Lemma Later_replays todo n body p ret ver wd ml r p' :
  Forall args_ok body -> replays todo n body p ret ver wd ml = Some (r, p') -> Later p p'.
Proof.
  intros Ha. revert n p wd. induction todo as [|todo IH]; intros n p wd; cbn [replays]; [intros [= <- <-]; reflexivity|].
  destruct (one_pass _ _) as [r1|] eqn:E; [|discriminate]. cbn [mbind option_bind].
  pose proof (Later_pass _ _ _ Ha E) as H. cbn [cp start] in H. destruct r1; cbn [result_writer] in H.
  - intros [= <- <-]. exact H.
  - intros E2. etransitivity; [exact H|]. eapply IH, E2.
  - intros [= <- <-]. exact H.
Qed.

(** ** Handlers and [Code] *)

(** A row of the exception table: the offsets of its labels and, under an index
    of the pool, its catch type. *)
Definition handler_row (p : PoolBuilder) (ls : list Label) (h : handlerRec) (r : encodedHandler) : Prop :=
  row_of ls h r /\ (catchType h <> [] -> interned p (IClass (catchType h)) (ehCatch r)).

Lemma handler_row_later p p' ls h r : Later p p' -> handler_row p ls h r -> handler_row p' ls h r.
Proof. intros H [H1 H2]. split; [exact H1|]. intros Hc. eapply interned_later; eauto. Qed.

Lemma catch_later t p i p' : bytes_ok t -> match t with [] => (0, p) | x :: l => Class_ (x :: l) p end = (i, p') ->
  Later p p' /\ (t <> [] -> interned p' (IClass t) i).
Proof.
  intros Ht. destruct t as [|x t]; [intros [= <- <-]; split; [reflexivity|congruence]|]. intros E.
  destruct (Later_intern (IClass (x :: t)) p i p' Ht E). auto.
Qed.

Lemma Later_handlers hs ls p rows p' :
  Forall (fun h => bytes_ok (catchType h)) hs -> encode_handlers hs ls p = Some (rows, p') ->
  Later p p' /\ Forall2 (handler_row p' ls) hs rows.
Proof.
  intros Hb E. pose proof (encode_rows _ _ _ _ _ E) as Hr. revert p rows p' E Hr.
  induction Hb as [|h hs Hh _ IH]; intros p rows p'; cbn [encode_handlers].
  { intros [= <- <-] _. split; [reflexivity|constructor]. }
  destruct (match catchType h with [] => (0, p) | t => Class_ t p end) as [ct p1] eqn:Et.
  destruct (ls !! hstart h) as [s|]; [|discriminate]. cbn [mbind option_bind]. destruct (ls !! hend h) as [e|]; [|discriminate].
  cbn [mbind option_bind]. destruct (ls !! hhandler h) as [t|]; [|discriminate]. cbn [mbind option_bind].
  destruct (encode_handlers hs ls p1) as [[rows2 p2]|] eqn:E4; [|discriminate]. cbn [mbind option_bind fst snd]. intros [= <- <-] Hr.
  apply Forall2_cons in Hr as [Hr1 Hr2]. apply catch_later in Et as [L1 I1]; [|exact Hh]. destruct (IH _ _ _ E4 Hr2) as [L2 F2].
  split; [etransitivity; eauto|]. constructor; [|exact F2]. split; [exact Hr1|]. intros Hc. eapply interned_later; eauto.
Qed.

(** What a [Code] that reports nothing has done, in full. *)
Record coded (i : nat) (body : list cmd) (b b' : Builder) : Prop := {
  cd_shape : exists m c0 c rows hs, methods b !! i = Some m /\ berr b = None /\ fresh c0 /\ one_pass body c0 = Some (PDone c) /\
    (exists cr, localRows c = Some (rows, cr) /\ err cr = None) /\
    b' = set_methods (<[i := add_handlers (store_code m c rows) hs]> (methods b)) (set_bpool (bpool b') b) /\
    Forall2 (handler_row (bpool b') (labels c)) (flat_map try_of body) hs;
  cd_later : Later (bpool b) (bpool b') }.

Lemma args_catch body : Forall args_ok body -> Forall (fun h => bytes_ok (catchType h)) (flat_map try_of body).
Proof.
  induction 1 as [|x body [_ Hx] _ IH]; [constructor|]. cbn. apply Forall_app. split; [|exact IH].
  destruct x; cbn; auto.
Qed.

(** A finished pass holds the tables the run filled. *)
Lemma pass_run body c0 c :
  Forall cmd_ok body -> fresh c0 -> one_pass body c0 = Some (PDone c) ->
  exists c1 x, run body c0 = Some c1 /\ c = set_w x c1 /\ bytes_ok (w c).
Proof.
  intros Hb (p & r & v & wd & n & ml & ->) Hpass. destruct (pass_done _ _ _ Hpass) as (c1 & Hrun & He1 & _ & Hres & Hec & _).
  destruct (run_steps body _ c1 Hb (start_kok _ _ _ _ _ _) Hrun He1) as (_ & Hk & its & Hs & _).
  destruct (ksteps_inv _ _ _ Hs (start_kok _ _ _ _ _ _) (start_inv _ _ _ _ _ _)) as [Hi _].
  destruct (resolve_done its c1 c Hi Hres Hec) as (Ec & _). eexists c1, _. split_and!; [exact Hrun|exact Ec|].
  rewrite Ec. cbn [w set_w]. eapply rend_of_bytes, Hi.
Qed.

Lemma Code_coded limit i body b b' :
  Forall cmd_ok body -> Forall args_ok body -> Code_bound limit i body b = Some b' -> berr b' = None -> coded i body b b'.
Proof.
  intros Hk Ha. unfold Code_bound. destruct (methods b !! i) as [m|] eqn:Em; [|discriminate]. cbn [mbind option_bind].
  destruct (berr b) eqn:Eb; [intros [= <-]; congruence|]. cbv zeta.
  destruct (ParseMethod (mdescriptor m)) as [sig|e] eqn:Ep; [|intros [= <-] He; destruct (bfail_err _ _ _ He)].
  destruct (CheckArgSlots _ _); [intros [= <-] He; destruct (bfail_err _ _ _ He)|].
  destruct (replays _ _ _ _ _ _ _ _) as [[[r|] p']|] eqn:Er; [| |discriminate]; cbn [mbind option_bind fst snd];
    [|intros [= <-] He; destruct (bfail_err _ _ _ He)].
  pose proof (Later_replays _ _ _ _ _ _ _ _ _ _ Ha Er) as HL.
  destruct r as [f a c|c|c]; [intros [= <-] He; destruct (bfail_err _ _ _ He)| |].
  - exfalso. revert Er. generalize 0 at 1. generalize (∅ : gset Z). generalize (bpool b). clear.
    induction limit as [|limit IH]; intros p wd n; cbn [replays]; [discriminate|].
    destruct (one_pass _ _) as [[]|]; cbn [mbind option_bind]; try discriminate. apply IH.
  - destruct (replays_done _ _ _ _ _ _ _ _ _ _ Er) as (p0 & wd0 & n0 & Hpass & ->).
    destruct (localRows c) as [[rows cr]|] eqn:El; [|discriminate]. cbn [mbind option_bind fst snd].
    destruct (err cr) eqn:Ecr; [intros [= <-] He; destruct (bfail_err _ _ _ He)|].
    cbn [bpool set_method set_methods set_bpool methods].
    destruct (encode_handlers _ _ _) as [[hs p2]|] eqn:Eh; [|discriminate]. cbn [mbind option_bind fst snd].
    intros E He. assert (Hf : fresh (start p0 (Desc.Ret sig) (bversion b) wd0 n0 (s32 (ArgSlots sig (negb (Has (mflags m) AccStatic))))))
      by (unfold fresh; eauto 7).
    destruct (pass_run _ _ _ Hk Hf Hpass) as (c1 & x & Hrun & Ec & _).
    assert (Hh : handlers c = flat_map try_of body) by (rewrite Ec; cbn [handlers set_w]; apply run_handlers in Hrun; exact Hrun).
    rewrite Hh in Eh. destruct (Later_handlers _ _ _ _ _ (args_catch _ Ha) Eh) as [HL2 HF].
    injection E as <-. split; [|cbn; etransitivity; eauto].
    eexists m, _, c, rows, hs. cbn [bpool set_bpool set_methods set_method methods].
    split_and!; eauto. unfold set_method, set_methods, set_bpool.
    cbn [bpool bversion bflags bname bsuper ifaces fields methods sourceFile berr]. rewrite list_insert_insert_eq. reflexivity.
Qed.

————————

Work order — Type out the whole listing above again, exactly as it stands.

Written answer —
Lemma Later_replays todo n body p ret ver wd ml r p' :
  Forall args_ok body -> replays todo n body p ret ver wd ml = Some (r, p') -> Later p p'.
Proof.
  intros Ha. revert n p wd. induction todo as [|todo IH]; intros n p wd; cbn [replays]; [intros [= <- <-]; reflexivity|].
  destruct (one_pass _ _) as [r1|] eqn:E; [|discriminate]. cbn [mbind option_bind].
  pose proof (Later_pass _ _ _ Ha E) as H. cbn [cp start] in H. destruct r1; cbn [result_writer] in H.
  - intros [= <- <-]. exact H.
  - intros E2. etransitivity; [exact H|]. eapply IH, E2.
  - intros [= <- <-]. exact H.
Qed.

(** ** Handlers and [Code] *)

(** A row of the exception table: the offsets of its labels and, under an index
    of the pool, its catch type. *)
Definition handler_row (p : PoolBuilder) (ls : list Label) (h : handlerRec) (r : encodedHandler) : Prop :=
  row_of ls h r /\ (catchType h <> [] -> interned p (IClass (catchType h)) (ehCatch r)).

Lemma handler_row_later p p' ls h r : Later p p' -> handler_row p ls h r -> handler_row p' ls h r.
Proof. intros H [H1 H2]. split; [exact H1|]. intros Hc. eapply interned_later; eauto. Qed.

Lemma catch_later t p i p' : bytes_ok t -> match t with [] => (0, p) | x :: l => Class_ (x :: l) p end = (i, p') ->
  Later p p' /\ (t <> [] -> interned p' (IClass t) i).
Proof.
  intros Ht. destruct t as [|x t]; [intros [= <- <-]; split; [reflexivity|congruence]|]. intros E.
  destruct (Later_intern (IClass (x :: t)) p i p' Ht E). auto.
Qed.

Lemma Later_handlers hs ls p rows p' :
  Forall (fun h => bytes_ok (catchType h)) hs -> encode_handlers hs ls p = Some (rows, p') ->
  Later p p' /\ Forall2 (handler_row p' ls) hs rows.
Proof.
  intros Hb E. pose proof (encode_rows _ _ _ _ _ E) as Hr. revert p rows p' E Hr.
  induction Hb as [|h hs Hh _ IH]; intros p rows p'; cbn [encode_handlers].
  { intros [= <- <-] _. split; [reflexivity|constructor]. }
  destruct (match catchType h with [] => (0, p) | t => Class_ t p end) as [ct p1] eqn:Et.
  destruct (ls !! hstart h) as [s|]; [|discriminate]. cbn [mbind option_bind]. destruct (ls !! hend h) as [e|]; [|discriminate].
  cbn [mbind option_bind]. destruct (ls !! hhandler h) as [t|]; [|discriminate]. cbn [mbind option_bind].
  destruct (encode_handlers hs ls p1) as [[rows2 p2]|] eqn:E4; [|discriminate]. cbn [mbind option_bind fst snd]. intros [= <- <-] Hr.
  apply Forall2_cons in Hr as [Hr1 Hr2]. apply catch_later in Et as [L1 I1]; [|exact Hh]. destruct (IH _ _ _ E4 Hr2) as [L2 F2].
  split; [etransitivity; eauto|]. constructor; [|exact F2]. split; [exact Hr1|]. intros Hc. eapply interned_later; eauto.
Qed.

(** What a [Code] that reports nothing has done, in full. *)
Record coded (i : nat) (body : list cmd) (b b' : Builder) : Prop := {
  cd_shape : exists m c0 c rows hs, methods b !! i = Some m /\ berr b = None /\ fresh c0 /\ one_pass body c0 = Some (PDone c) /\
    (exists cr, localRows c = Some (rows, cr) /\ err cr = None) /\
    b' = set_methods (<[i := add_handlers (store_code m c rows) hs]> (methods b)) (set_bpool (bpool b') b) /\
    Forall2 (handler_row (bpool b') (labels c)) (flat_map try_of body) hs;
  cd_later : Later (bpool b) (bpool b') }.

Lemma args_catch body : Forall args_ok body -> Forall (fun h => bytes_ok (catchType h)) (flat_map try_of body).
Proof.
  induction 1 as [|x body [_ Hx] _ IH]; [constructor|]. cbn. apply Forall_app. split; [|exact IH].
  destruct x; cbn; auto.
Qed.

(** A finished pass holds the tables the run filled. *)
Lemma pass_run body c0 c :
  Forall cmd_ok body -> fresh c0 -> one_pass body c0 = Some (PDone c) ->
  exists c1 x, run body c0 = Some c1 /\ c = set_w x c1 /\ bytes_ok (w c).
Proof.
  intros Hb (p & r & v & wd & n & ml & ->) Hpass. destruct (pass_done _ _ _ Hpass) as (c1 & Hrun & He1 & _ & Hres & Hec & _).
  destruct (run_steps body _ c1 Hb (start_kok _ _ _ _ _ _) Hrun He1) as (_ & Hk & its & Hs & _).
  destruct (ksteps_inv _ _ _ Hs (start_kok _ _ _ _ _ _) (start_inv _ _ _ _ _ _)) as [Hi _].
  destruct (resolve_done its c1 c Hi Hres Hec) as (Ec & _). eexists c1, _. split_and!; [exact Hrun|exact Ec|].
  rewrite Ec. cbn [w set_w]. eapply rend_of_bytes, Hi.
Qed.

Lemma Code_coded limit i body b b' :
  Forall cmd_ok body -> Forall args_ok body -> Code_bound limit i body b = Some b' -> berr b' = None -> coded i body b b'.
Proof.
  intros Hk Ha. unfold Code_bound. destruct (methods b !! i) as [m|] eqn:Em; [|discriminate]. cbn [mbind option_bind].
  destruct (berr b) eqn:Eb; [intros [= <-]; congruence|]. cbv zeta.
  destruct (ParseMethod (mdescriptor m)) as [sig|e] eqn:Ep; [|intros [= <-] He; destruct (bfail_err _ _ _ He)].
  destruct (CheckArgSlots _ _); [intros [= <-] He; destruct (bfail_err _ _ _ He)|].
  destruct (replays _ _ _ _ _ _ _ _) as [[[r|] p']|] eqn:Er; [| |discriminate]; cbn [mbind option_bind fst snd];
    [|intros [= <-] He; destruct (bfail_err _ _ _ He)].
  pose proof (Later_replays _ _ _ _ _ _ _ _ _ _ Ha Er) as HL.
  destruct r as [f a c|c|c]; [intros [= <-] He; destruct (bfail_err _ _ _ He)| |].
  - exfalso. revert Er. generalize 0 at 1. generalize (∅ : gset Z). generalize (bpool b). clear.
    induction limit as [|limit IH]; intros p wd n; cbn [replays]; [discriminate|].
    destruct (one_pass _ _) as [[]|]; cbn [mbind option_bind]; try discriminate. apply IH.
  - destruct (replays_done _ _ _ _ _ _ _ _ _ _ Er) as (p0 & wd0 & n0 & Hpass & ->).
    destruct (localRows c) as [[rows cr]|] eqn:El; [|discriminate]. cbn [mbind option_bind fst snd].
    destruct (err cr) eqn:Ecr; [intros [= <-] He; destruct (bfail_err _ _ _ He)|].
    cbn [bpool set_method set_methods set_bpool methods].
    destruct (encode_handlers _ _ _) as [[hs p2]|] eqn:Eh; [|discriminate]. cbn [mbind option_bind fst snd].
    intros E He. assert (Hf : fresh (start p0 (Desc.Ret sig) (bversion b) wd0 n0 (s32 (ArgSlots sig (negb (Has (mflags m) AccStatic))))))
      by (unfold fresh; eauto 7).
    destruct (pass_run _ _ _ Hk Hf Hpass) as (c1 & x & Hrun & Ec & _).
    assert (Hh : handlers c = flat_map try_of body) by (rewrite Ec; cbn [handlers set_w]; apply run_handlers in Hrun; exact Hrun).
    rewrite Hh in Eh. destruct (Later_handlers _ _ _ _ _ (args_catch _ Ha) Eh) as [HL2 HF].
    injection E as <-. split; [|cbn; etransitivity; eauto].
    eexists m, _, c, rows, hs. cbn [bpool set_bpool set_methods set_method methods].
    split_and!; eauto. unfold set_method, set_methods, set_bpool.
    cbn [bpool bversion bflags bname bsuper ifaces fields methods sourceFile berr]. rewrite list_insert_insert_eq. reflexivity.
Qed.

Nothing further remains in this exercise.